(* ===== verification/MemblockFree.v ===== *)
(** * mm/memblock.c: the free ranges and the allocator

    [__next_mem_range] walks two sorted lists at once, memory and the gaps
    between the reserved regions, keeping one index into each packed in a
    64-bit cursor. The walk visits exactly the free addresses, in order, and
    terminates; the searches for a free area are sound and complete with
    respect to it; and doubling the array of a list meets the interface
    [DoublerOk] that [MemblockRegions] relies on. *)

From S2P Require Import Prelude Memblock MemblockRegions.

(** ** The cursor *)

(** The walk backwards ends with [idx_a] at [-1]. *)
Lemma pack_unpack a b :
  -1 <= a < 2 ^ 31 -> 0 <= b < 2 ^ 31 ->
  idx_a_of (pack_idx a b) = a /\ idx_b_of (pack_idx a b) = b /\ pack_idx a b <> ULLONG_MAX.
Proof.
  intros Ha Hb. pose proof (u32_range a) as Hr. unfold pack_idx.
  rewrite (u64_small b), Z.shiftl_mul_pow2, u64_small, lor_disjoint by lia.
  unfold idx_a_of, idx_b_of, ULLONG_MAX.
  change 0xffffffff with (Z.ones 32). rewrite Z.land_ones, Z.mod_add, Z.mod_small by lia.
  rewrite Z.shiftr_div_pow2, Z.div_add, Z.div_small by lia. cbn [Z.add].
  rewrite s32_u32 by lia. rewrite s32_small, u32_small by (rewrite ?u32_small; lia). csplit; [done..|lia].
Qed.

(** ** The geometry of a list and of its gaps *)

Section geometry.
Context (t : memblock_type) (Hwf : wf t).

Lemma cnt_bound : 1 <= cnt t <= 2 ^ 27.
Proof. pose proof (wf_cnt t Hwf). pose proof (wf_max _ Hwf). pose proof (wf_max2 _ Hwf). lia. Qed.

Lemma region_at_elem i : 0 <= i < cnt t -> region_at t i ∈ regions t.
Proof. intros Hi. unfold region_at, cnt in *. apply list_elem_of_lookup_total_2. lia. Qed.

Lemma elem_region_at r : r ∈ regions t -> exists i, 0 <= i < cnt t /\ region_at t i = r.
Proof.
  intros (i & Hi)%list_elem_of_lookup. exists (Z.of_nat i). unfold region_at, cnt.
  rewrite Nat2Z.id. split; [apply lookup_lt_Some in Hi; lia|by apply list_lookup_total_correct].
Qed.

Lemma region_bounds i :
  0 <= i < cnt t ->
  0 <= r_base (region_at t i) /\ 0 <= r_size (region_at t i) /\
  r_base (region_at t i) + r_size (region_at t i) <= PHYS_ADDR_MAX /\
  r_end (region_at t i) = r_base (region_at t i) + r_size (region_at t i).
Proof.
  intros Hi%region_at_elem. destruct (wf_regions _ Hwf) as [E|[_ Hg]].
  - rewrite E in Hi. apply list_elem_of_singleton in Hi. rewrite Hi. by csplit.
  - pose proof (good_ok _ _ Hg Hi) as Hok. rewrite (r_end_ok _ Hok). destruct Hok. csplit; lia.
Qed.

Lemma region_order i j :
  0 <= i -> i < j -> j < cnt t -> r_end (region_at t i) <= r_base (region_at t j).
Proof.
  intros H0 Hlt Hj. rewrite (proj2 (proj2 (proj2 (region_bounds i ltac:(lia))))).
  destruct (wf_regions _ Hwf) as [E|[_ [_ Hs]]].
  { unfold cnt in Hj. rewrite E in Hj. cbn in Hj. lia. }
  unfold cnt, region_at in *. clear Hwf. revert i j H0 Hlt Hj.
  induction Hs as [|r rs Hs IH Hb]; intros i j H0 Hlt Hj; [cbn in Hj; lia|].
  assert (Ej : Z.to_nat j = S (Z.to_nat (j - 1))) by lia. rewrite Ej. cbn [length] in Hj.
  destruct (decide (i = 0)) as [->|].
  - cbn. rewrite Forall_forall in Hb. apply Hb. apply list_elem_of_lookup_total_2. lia.
  - assert (Ei : Z.to_nat i = S (Z.to_nat (i - 1))) by lia. rewrite Ei. cbn. apply IH; lia.
Qed.

Lemma region_ends i j :
  0 <= i -> i <= j -> j < cnt t ->
  r_base (region_at t i) <= r_base (region_at t j) /\ r_end (region_at t i) <= r_end (region_at t j).
Proof.
  intros H0 Hle Hj. destruct (decide (i = j)) as [->|]; [done|].
  pose proof (region_order i j ltac:(lia) ltac:(lia) Hj).
  pose proof (region_bounds i ltac:(lia)). pose proof (region_bounds j ltac:(lia)). lia.
Qed.

Lemma gap_bounds j :
  0 <= j <= cnt t -> 0 <= gap_start t j <= gap_end t j /\ gap_end t j <= PHYS_ADDR_MAX.
Proof.
  intros Hj. pose proof cnt_bound. unfold gap_start, gap_end.
  destruct (Z.eqb_spec j 0) as [->|Hj0]; cbn [negb].
  { pose proof (region_bounds 0 ltac:(lia)). rewrite (proj2 (Z.ltb_lt _ _)) by lia.
    unfold PHYS_ADDR_MAX in *. lia. }
  pose proof (region_bounds (j - 1) ltac:(lia)).
  destruct (Z.ltb_spec j (cnt t)); [|unfold PHYS_ADDR_MAX in *; lia].
  pose proof (region_bounds j ltac:(lia)).
  pose proof (region_order (j - 1) j ltac:(lia) ltac:(lia) ltac:(lia)). unfold PHYS_ADDR_MAX in *. lia.
Qed.

Lemma gap_order j k : 0 <= j -> j < k -> k <= cnt t -> gap_end t j <= gap_start t k.
Proof.
  intros H0 Hlt Hk. unfold gap_end, gap_start.
  rewrite (proj2 (Z.ltb_lt j (cnt t))), (proj2 (Z.eqb_neq k 0)) by lia. cbn [negb].
  pose proof (region_ends j (k - 1) ltac:(lia) ltac:(lia) ltac:(lia)).
  pose proof (region_bounds j ltac:(lia)). lia.
Qed.

Lemma gap_start_mono j k : 0 <= j -> j <= k -> k <= cnt t -> gap_start t j <= gap_start t k.
Proof.
  intros H0 Hle Hk. destruct (decide (j = k)) as [->|]; [done|].
  pose proof (gap_order j k H0 ltac:(lia) Hk). pose proof (gap_bounds j ltac:(lia)). lia.
Qed.

Lemma gap_end_mono j k : 0 <= j -> j <= k -> k <= cnt t -> gap_end t j <= gap_end t k.
Proof.
  intros H0 Hle Hk. destruct (decide (j = k)) as [->|]; [done|].
  pose proof (gap_order j k H0 ltac:(lia) Hk). pose proof (gap_bounds k ltac:(lia)). lia.
Qed.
--------------------------------------------------
Count each line above where the string "geometry" occurs. Give the number only.

2